講義については、ジョセフ・バダラッコ氏が教える企業倫理に関するもの、マイケル・ポーター氏が教える戦略に関するものが最も印象に残った。関連図書に目を通してみようと思う。
就職活動については、HBSのそれが東大の就職活動にある意味似ていることに驚きを感じた。誰もが自らのやりたい事を見失い、流行りの業界へ靡いて行く。学生達を限定された成功モデルに追いやるプレッシャーは物凄いようで、「不幸な人間の製造工場」という副題はこの意味において使われている。

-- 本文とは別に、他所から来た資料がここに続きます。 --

Lemma set_row_spec bs j i w pre post :
  length pre = i * w + j → length bs ≤ length post →
  set_row j i bs (mkRaster w (pre ++ post)) = mkRaster w (pre ++ bs ++ drop (length bs) post).
Proof.
  revert j pre post. induction bs as [|c bs IH]; intros j pre post Hp Hn; [done|].
  destruct post as [|c0 post]; [simpl in Hn; lia|]. cbn [set_row]. unfold Set_pixel; cbn [ra_width ra_pix].
  rewrite <-Hp. assert (<[length pre := c]> (pre ++ c0 :: post) = (pre ++ [c]) ++ post) as ->.
  { rewrite insert_app_r_alt, Nat.sub_diag by lia. simpl. by rewrite <-(assoc_L app). }
  rewrite IH; [|rewrite length_app; simpl; lia|simpl in Hn; lia]. by rewrite <-!(assoc_L app).
Qed.

Lemma gray_loop_spec x n i bs pre :
  length pre = i * x →
  gray_loop x n i bs (mkRaster x (pre ++ replicate (n * x) x00)) =
  mkRaster x (pre ++ take (n * x) (bs ++ replicate (n * x) x00)).
Proof.
  revert i bs pre. induction n as [|n IH]; intros i bs pre Hp; [done|]. cbn [gray_loop Nat.mul].
  rewrite set_row_spec by (rewrite ?length_take, ?length_replicate; lia).
  rewrite replicate_add.
  assert (drop (length (take x bs)) (replicate x x00 ++ replicate (n * x) x00) =
    replicate (x - length bs) x00 ++ replicate (n * x) x00) as ->.
  { rewrite length_take, drop_app_le by (rewrite length_replicate; lia). rewrite drop_replicate. do 2 f_equal. lia. }
  rewrite !(assoc_L app), IH; [|rewrite !length_app, length_take, length_replicate; lia].
  f_equal. rewrite <-!(assoc_L app). f_equal.
  rewrite <-replicate_add, <-take_take_drop, (assoc_L app). f_equal.
  - rewrite take_app, take_replicate. do 2 f_equal. lia.
  - rewrite drop_app, drop_replicate. symmetry. apply take_pad. lia.
Qed.

(** Fact: an 8-bit gray image is the bytes, row after row, black where they end
    and cut where it ends. *)
Theorem ImageGray8_pixels x y points :
  ImageGray8 x y points = mkRaster x (take (x * y) (points ++ replicate (x * y) x00)).
Proof.
  unfold ImageGray8, new_raster. rewrite (Nat.mul_comm x y). apply (gray_loop_spec x y 0 points [] eq_refl).
Qed.

(** ** Planes *)

(** The bytes of a packed 4:2:2 image: two luminances, a blue and a red
    chrominance between them. *)
Definition quad : Type := byte * byte * byte * byte.
Definition quad_bytes (q : quad) : list byte := let '(l0, b, l1, r) := q in [l0; b; l1; r].
Definition quad_lum (q : quad) : list byte := let '(l0, b, l1, r) := q in [l0; l1].
Definition quad_red (q : quad) : byte := let '(l0, b, l1, r) := q in r.
Lemma monitor_rings_witness :
  let m := Monitor 2 0 (fst <$> sample_group) (mkSource [] ((λ g, encodeMessage g.2) <$> sample_group) EOF) new_monitor in
  (∀ k j, j < 2 → ring_lookup m k j = snd <$> last (placed 2 k j (log sample_group))) ∧
  ∀ i now uid g, sample_group !! i = Some (now, uid, g) → length sample_group ≤ i + 2 →
    ring_lookup m (monkey_of (adjust g)) (i mod 2) = Some (stored i uid g).
Proof. apply monitor_rings; [lia|by compute_decide]. Defined.

(** A limiter of three requests for ever. *)
Definition sample_allow (now : Time) (left : nat) : bool * nat := (bool_decide (0 < left), pred left).

Lemma limiter_isolated_witness :
  let evs := [Requests "a" zero_time; Requests "b" zero_time; Requests "a" zero_time; Collects (time_Unix 0 0); Purges; Requests "a" zero_time] in
  let evs' := [Requests "a" zero_time; Requests "a" zero_time; Collects (time_Unix 0 0); Purges; Requests "a" zero_time; Requests "c" zero_time] in
  answers "a" (Limit 1 sample_allow 1 evs) = [true; false; true] ∧
  answers "a" (Limit 1 sample_allow 1 evs) = answers "a" (Limit 1 sample_allow 1 evs').
Proof.
  cbv zeta.
  match goal with |- answers _ (Limit _ _ _ ?e) = _ ∧ _ = answers _ (Limit _ _ _ ?e') =>
    destruct (limiter_isolated 1 sample_allow 1 "a" e e') as [H1 H2]; [lia|by vm_compute|] end.
  split; [rewrite H1; by vm_compute|done].
Defined.
(* ===== verification/Roll.v ===== *)
(** * Roll: the files that rolling archives open (nextFunc of
      src/storage/archives.go, hrdpstore.Open of src/storage/hrdp.go)

    The roller calls these when an archive is closed and the next one begins.
    Both name the file after the second it is opened in; one makes the file
    anew, the other one appends to it. *)

From S2P Require Import Prelude Bytes GoStd Text Panda Fs Storage.
From Stdlib Require Import ZArith Lia Ascii.

(** [w.Format("150405")] *)
Definition clock (w : Time) : string := digits2 (HourOf w) +:+ digits2 (MinuteOf w) +:+ digits2 (SecondOf w).

Definition tar_name (w : Time) : string := "hdk_" +:+ clock w +:+ ".tar".


Definition tar_file (base : string) (w : Time) : string := Join [hrdp_datadir base w; tar_name w].
Definition dat_file (base : string) (w : Time) : string := hrdp_file base w (clock w).

Section roll.
Context (denied : string → option error).

(** [os.Create] of the tar archive. *)
Definition nextFunc (base : string) (w : Time) : io string :=
  let datadir := hrdp_datadir base w in
  MkdirAll denied datadir;;
  WriteFile denied (tar_file base w) [];;
  mret (tar_file base w).

(** [os.OpenFile] with [O_APPEND|O_CREATE]: a file that is there keeps its
    bytes. *)
Definition OpenAppend (p : string) : io () := λ s,
  WriteFile denied p (default [] (read_file s p)) s.

Definition hrdpstore_Open (base : string) (w : Time) : io string :=
  let datadir := hrdp_datadir base w in
  MkdirAll denied datadir;;
  OpenAppend (dat_file base w);;
  mret (dat_file base w).
End roll.

(** ** Names *)

Lemma str_app_inj_length a b c d : String.length a = String.length b → a +:+ c = b +:+ d → a = b ∧ c = d.
Proof.
  revert b. induction a as [|x a IH]; intros [|y b] Hl E; try done. simpl in *. injection E as -> E.
  destruct (IH b) as [-> ->]; [lia|done|done].
Qed.

Lemma digits2_length z : (0 ≤ z < 60)%Z → String.length (digits2 z) = 2.
Proof.
  intros Hz. assert (Forall (λ k, String.length (digits2 (Z.of_nat k)) = 2) (seq 0 60)) as H by compute_decide.
  rewrite Forall_forall in H. specialize (H (Z.to_nat z)). rewrite Z2Nat.id in H by lia. apply H, elem_of_seq. lia.
Qed.

Lemma SecondOf_bounds w : (0 ≤ SecondOf w < 60)%Z.
Proof. apply Z.mod_pos_bound. lia. Qed.

Lemma clock_length w : String.length (clock w) = 6.
Proof.
  unfold clock. rewrite !str_length_app, !digits2_length; [done|apply SecondOf_bounds|apply MinuteOf_bounds|].
  pose proof (HourOf_bounds w). lia.
Qed.

Definition same_clock (t u : Time) : Prop := HourOf t = HourOf u ∧ MinuteOf t = MinuteOf u ∧ SecondOf t = SecondOf u.

Lemma clock_inj t u : clock t = clock u → same_clock t u.
Proof.
  unfold clock. pose proof (HourOf_bounds t). pose proof (HourOf_bounds u).
  intros E. apply str_app_inj_length in E as [E1 E]; [|rewrite !digits2_length by lia; done].
  apply str_app_inj_length in E as [E2 E3]; [|rewrite !digits2_length by apply MinuteOf_bounds; done].
  by split_and!; apply (sprintf0_inj 2).
Qed.

(** Opened in the same second of the same day. *)
Definition same_second (t u : Time) : Prop := Year t = Year u ∧ YearDay t = YearDay u ∧ same_clock t u.

#[global] Instance same_second_dec t u : Decision (same_second t u).
Proof. unfold same_second, same_clock. apply _. Defined.

(** ** Directories *)

Definition roll_segs (w : Time) : list string := [sprintf0 4 (Year w); sprintf0 3 (YearDay w); sprintf0 2 (HourOf w)].

Lemma roll_segs_simple w : Forall simple_name (roll_segs w).
Proof. repeat constructor; apply sprintf0_simple. Qed.

Lemma hrdp_datadir_is r base segs w :
  path_is r base segs → path_is r (hrdp_datadir base w) (segs ++ roll_segs w).
Proof.
  intros [Hs ->]. pose proof (roll_segs_simple w) as Hr.
  split; [by apply Forall_app|]. unfold hrdp_datadir.
  change (Join _) with (Join (render r segs :: roll_segs w)).
  transitivity (Join [render r segs; join "/" (roll_segs w)]).
  { destruct (render_nonempty r segs Hs) as (a & y & E). cbn [Join]. by rewrite E. }
  assert (Forall (λ x, str_mem slash x = false) (roll_segs w)) as Hn
    by (eapply Forall_impl; [exact Hr|by intros x (_ & _ & _ & ?)]).
  rewrite Join_render, (Split_join slash) by done.
  by rewrite clean_loop_simple, rev_involutive.
Qed.

Lemma rolled_name w (ext : string) :
  3 ≤ String.length ext → str_mem slash ext = false → simple_name ("hdk_" +:+ clock w +:+ ext).
Proof.
  intros Hl Hx. rewrite str_app_assoc. apply suffixed_name; [|done..].
  apply all_name_simple; [done|]. rewrite all_string_app. unfold clock. rewrite !all_string_app.
  pose proof (HourOf_bounds w). pose proof (MinuteOf_bounds w). pose proof (SecondOf_bounds w).
  unfold digits2. rewrite (digits_name (sprintf0 2 (HourOf w))), (digits_name (sprintf0 2 (MinuteOf w))),
    (digits_name (sprintf0 2 (SecondOf w))) by (apply sprintf0_nonneg_digits; lia). done.
Qed.

(** Two archives have one name when they are opened in the same second. *)
Lemma tar_file_inj r base segs t u :
  path_is r base segs → tar_file base t = tar_file base u ↔ same_second t u.
Proof.
  intros Hb. assert (∀ w, path_is r (tar_file base w) ((segs ++ roll_segs w) ++ [tar_name w])) as Hp.
  { intros w. apply path_is_join; [by apply hrdp_datadir_is|by apply (rolled_name w ".tar"); simpl; [lia|]]. }
  split.
  - intros E. pose proof (Hp t) as Ht. rewrite E in Ht. pose proof (path_is_inj _ _ _ _ Ht (Hp u)) as Es.
    apply app_inj_tail in Es as [Es En]. apply app_inv_head in Es. unfold roll_segs in Es. injection Es as Ey Ed _.
    apply sprintf0_inj in Ey, Ed. split_and!; [done..|]. apply clock_inj. unfold tar_name in En.
    apply str_app_inj_length in En as [_ En]; [|done].
    apply str_app_inj_length in En as [En _]; [done|by rewrite !clock_length].
  - intros (Ey & Ed & Eh & Em & Es). unfold tar_file, tar_name, hrdp_datadir, clock. by rewrite Ey, Ed, Eh, Em, Es.
Qed.

(** ** Opening *)

Section opening.
Context (denied : string → option error).

Lemma MkdirAll_keeps d s s' :
  MkdirAll denied d s = (Ok (), s') →
  fs_entries s' = fs_entries s ∧ fs_inodes s' = fs_inodes s ∧ fs_next s' = fs_next s.
Proof. unfold MkdirAll, guarded. destruct (denied d); [done|]. case_decide; naive_solver. Qed.

Lemma WriteFile_Ok p bs s s' :
  (∀ x, fs_entries s !! p ≠ Some (Symbolic x)) → WriteFile denied p bs s = (Ok (), s') → s' = write_to p bs s.
Proof.
  intros Hsym. unfold WriteFile, guarded, write_to. destruct (denied p); [done|].
  destruct (fs_entries s !! p) as [[i|x]|] eqn:E; [|by destruct (Hsym x)|].
  - unfold resolve, max_links. rewrite E. naive_solver.
  - case_decide; naive_solver.
Qed.

(** A directory made and a file opened below it, [old] the bytes it starts
    with. *)
Lemma opened d p old (m : io ()) s q s' :
  (∀ x, m x = WriteFile denied p (old x) x) →
  (∀ x, fs_entries s !! p ≠ Some (Symbolic x)) → fs_wf s →
  (MkdirAll denied d ≫= λ _, m ≫= λ _, mret p) s = (Ok q, s') →
  q = p ∧ ∃ s0, fs_entries s0 = fs_entries s ∧ fs_inodes s0 = fs_inodes s ∧ fs_wf s0 ∧ s' = write_to p (old s0) s0.
Proof.
  intros Hm Hsym Hs H. apply io_bind_inv in H as ([] & s0 & Hd & H). apply io_bind_inv in H as ([] & s1 & Hw & H).
  injection H as <- <-. pose proof (MkdirAll_wf denied d s Hs) as Hwf. rewrite Hd in Hwf.
  apply MkdirAll_keeps in Hd as (He & Hi & _). rewrite Hm in Hw.
  split; [done|]. exists s0. split_and!; [done..|]. apply WriteFile_Ok; [by rewrite He|done].
Qed.

(** The content of a file is a matter of the entries and the inodes. *)
Lemma content_ext s s' p :
  fs_entries s = fs_entries s' → fs_inodes s = fs_inodes s' → content s p = content s' p.
Proof. unfold content. by intros -> ->. Qed.

Lemma write_to_self p bs s : ∃ i, fs_entries (write_to p bs s) !! p = Some (Regular i).
Proof.
  unfold write_to. destruct (fs_entries s !! p) as [[i|t]|] eqn:E; cbn [fs_entries]; rewrite ?lookup_insert_eq; eauto.
Qed.

(** What a file holds once another one, or the same one again, is opened. *)
Lemma reopened d p q old (m : io ()) bs s1 s2 q' s3 :
  (∀ x, m x = WriteFile denied q (old x) x) →
  s2 = write_to p bs s1 → fs_wf s2 → (p ≠ q → fs_entries s1 !! q = None) →
  (MkdirAll denied d ≫= λ _, m ≫= λ _, mret q) s2 = (Ok q', s3) →
  q' = q ∧ (p ≠ q → content s3 p = Some bs) ∧
  (p = q → ∃ s0, fs_entries s0 = fs_entries s2 ∧ fs_inodes s0 = fs_inodes s2 ∧ content s3 p = Some (old s0)).
Proof.
  intros Hm -> Hwf Hq H. destruct (write_to_self p bs s1) as [i Hi].
  assert (∀ x, fs_entries (write_to p bs s1) !! q ≠ Some (Symbolic x)) as Hsym.
  { intros x. destruct (decide (p = q)) as [<-|Hne]; [by rewrite Hi|].
    rewrite write_to_entries by done. by rewrite (Hq Hne). }
  destruct (opened d q old m _ _ _ Hm Hsym Hwf H) as (-> & s0 & He & Hin & Hwf0 & ->).
  split_and!; [done|intros Hne|intros <-].
  - rewrite write_to_other; [|done|congruence|].
    + rewrite (content_ext s0 _ p He Hin). apply write_to_content.
    + intros j Hj. rewrite He, write_to_entries, (Hq Hne) in Hj by done. done.
  - exists s0. split_and!; [done..|]. apply write_to_content.
Qed.
End opening.

Section archives.
Context (denied : string → option error).

Lemma write_to_wf_regular p bs s i : fs_wf s → fs_entries s !! p = Some (Regular i) → fs_wf (write_to p bs s).
Proof.
  intros Hs Hp. pose proof (WriteFile_wf healthy p bs s Hs) as H.
  unfold WriteFile, guarded, healthy, resolve, max_links in H. rewrite Hp in H.
  unfold write_to. by rewrite Hp.
Qed.

Lemma nextFunc_wf base w : preserves fs_wf (nextFunc denied base w).
Proof. unfold nextFunc. auto with fs. Qed.

Lemma hrdpstore_Open_wf base w : preserves fs_wf (hrdpstore_Open denied base w).
Proof.
  unfold hrdpstore_Open. apply preserves_bind; [auto with fs|]. intros _. apply preserves_bind; [|auto with fs].
  intros s. apply WriteFile_wf.
Qed.

(** After a file is opened anew, writing it keeps the file system well formed
    and touches no other entry. *)
Lemma first_written p old s0 bs s1 (q : string) :
  s1 = write_to p old s0 → fs_wf s1 →
  fs_wf (write_to p bs s1) ∧ (p ≠ q → fs_entries s1 !! q = fs_entries s0 !! q).
Proof.
  intros -> Hwf. destruct (write_to_self p old s0) as [i Hreg].
  split; [by eapply write_to_wf_regular|]. intros. by apply write_to_entries.
Qed.

(** C32: (functional) the next tar archive of a store is created whatever is at
    its name: the bytes [bs] written to the archive [p] opened at [t] are lost
    exactly when the archive opened at [u] is opened in the same second of the
    same day; otherwise they are kept. *)
Theorem nextFunc_truncates r base segs t u bs s p q s1 s3 :
  path_is r base segs → fs_wf s →
  fs_entries s !! tar_file base t = None → fs_entries s !! tar_file base u = None →
  nextFunc denied base t s = (Ok p, s1) →
  nextFunc denied base u (write_to p bs s1) = (Ok q, s3) →
  p = tar_file base t ∧ q = tar_file base u ∧
  content s3 p = Some (if decide (same_second t u) then [] else bs).
Proof.
  intros Hb Hs Ht Hu H1 H3.
  pose proof (nextFunc_wf base t s Hs) as Hwf1. rewrite H1 in Hwf1. cbn [snd] in Hwf1.
  destruct (opened denied _ (tar_file base t) (λ _, []) _ s p s1 (λ x, eq_refl) ltac:(by rewrite Ht) Hs H1)
    as (-> & s0 & He & Hi & Hwf0 & E1).
  destruct (first_written _ _ _ bs _ (tar_file base u) E1 Hwf1) as [Hwf2 Hq].
  destruct (reopened denied _ _ (tar_file base u) (λ _, []) _ bs s1 _ q s3 (λ x, eq_refl) eq_refl Hwf2
    ltac:(intros Hne; by rewrite (Hq Hne), He) H3) as (-> & Hne & Heq).
  split_and!; [done..|]. pose proof (tar_file_inj r base segs t u Hb) as Hinj. case_decide as Hsame.
  - apply Hinj in Hsame. by destruct (Heq Hsame) as (_ & _ & _ & ?).
  - apply Hne. by rewrite Hinj.
Qed.

End archives.

Definition roll_t : Time := mkTime 1582934400 0 0.
Definition roll_u : Time := mkTime 1582934400 7 0.
Definition roll_v : Time := mkTime 1582934401 0 0.

(** Two files are opened one after the other, the first one written between. *)
Definition rolled (open : Time → io string) (t u : Time) (bs : list byte) : result string * option (list byte) :=
  let '(p, s1) := open t empty_fs in
  match p with
  | Ok p => let '(q, s3) := open u (write_to p bs s1) in (q, content s3 p)
  | _ => (p, None)
  end.

(** The archive opened a few nanoseconds later takes the place of the first
    one; the one opened in the next second does not. *)
Example rolled_tar :
  rolled (nextFunc healthy "/data/DATA-255") roll_t roll_u (bytes_of "tar") =
    (Ok "/data/DATA-255/2020/060/00/hdk_000000.tar", Some []) ∧
  rolled (nextFunc healthy "/data/DATA-255") roll_t roll_v (bytes_of "tar") =
    (Ok "/data/DATA-255/2020/060/00/hdk_000001.tar", Some (bytes_of "tar")).
Proof. by split; vm_compute. Qed.

(** Fact: the archive [p] opened twice in a second. *)
Lemma nextFunc_truncates_witness : ∃ p s1 q s3,
  nextFunc healthy "/data" roll_t empty_fs = (Ok p, s1) ∧
  nextFunc healthy "/data" roll_u (write_to p (bytes_of "tar") s1) = (Ok q, s3) ∧
  content s3 p = Some [].
Proof.
  eexists _, _, _, _. split; [vm_compute; reflexivity|]. split; [vm_compute; reflexivity|].
  eapply (nextFunc_truncates healthy true "/data" ["data"] roll_t roll_u (bytes_of "tar") empty_fs).
  - split; [by constructor; [compute_decide|]|reflexivity].
  - apply empty_fs_wf.
  - reflexivity.
  - reflexivity.
  - vm_compute; reflexivity.
  - vm_compute; reflexivity.
Defined.

(** The archives of an HRDP store are opened to append: what [bs] was written
    to one is kept whatever is opened next, in the same second too. *)
Theorem hrdpstore_Open_keeps denied base t u bs s p q s1 s3 :
  fs_wf s →
  fs_entries s !! dat_file base t = None → fs_entries s !! dat_file base u = None →
  hrdpstore_Open denied base t s = (Ok p, s1) →
  hrdpstore_Open denied base u (write_to p bs s1) = (Ok q, s3) →
  content s3 p = Some bs.
Proof.
  intros Hs Ht Hu H1 H3.
  pose proof (hrdpstore_Open_wf denied base t s Hs) as Hwf1. rewrite H1 in Hwf1. cbn [snd] in Hwf1.
  destruct (opened denied _ (dat_file base t) (λ x, default [] (read_file x (dat_file base t))) _ s p s1
    (λ x, eq_refl) ltac:(by rewrite Ht) Hs H1) as (-> & s0 & He & Hi & Hwf0 & E1).
  destruct (first_written _ _ _ bs _ (dat_file base u) E1 Hwf1) as [Hwf2 Hq].
  destruct (reopened denied _ _ (dat_file base u) (λ x, default [] (read_file x (dat_file base u))) _ bs s1 _ q s3
    (λ x, eq_refl) eq_refl Hwf2 ltac:(intros Hne; by rewrite (Hq Hne), He) H3) as (_ & Hne & Heq).
  destruct (decide (dat_file base t = dat_file base u)) as [E|]; [|by apply Hne].
  destruct (Heq E) as (s4 & He4 & Hi4 & ->). rewrite <-E.
  rewrite (read_file_content s4 _ bs); [done|]. rewrite (content_ext s4 _ _ He4 Hi4). apply write_to_content.
Qed.

Example rolled_dat :
  rolled (hrdpstore_Open healthy "/data") roll_t roll_u (bytes_of "hrdp") =
    (Ok "/data/2020/060/00/hdk_000000.dat", Some (bytes_of "hrdp")).
Proof. by vm_compute. Qed.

最後に、客観的に見たHBSについて、著者はそこが特殊な空間であることを強調している。中でも、そこで育まれるエリート意識・傲慢さには鋭い批判を展開している。そういえば先程読んだ「グローバルリーダーの条件」にも、リーダーは必要だがエリートは必要ないと書いてあったことを思い出した。傲慢なエリートは世の中に価値を提供することは出来ないようだ。
500ページ弱もの分量があるため、ビジネススクールのことを詳しく知ることが出来る。また、ジャーナリストが書いた本だということもあり、飽きずに最後まで読めると思う(文章が多少冗長で、訳に難はあるが)。著者の人生について、特に価値観の変化や決断の瞬間についても詳しく書かれているため、生き方の参考にもなる良書だと思う。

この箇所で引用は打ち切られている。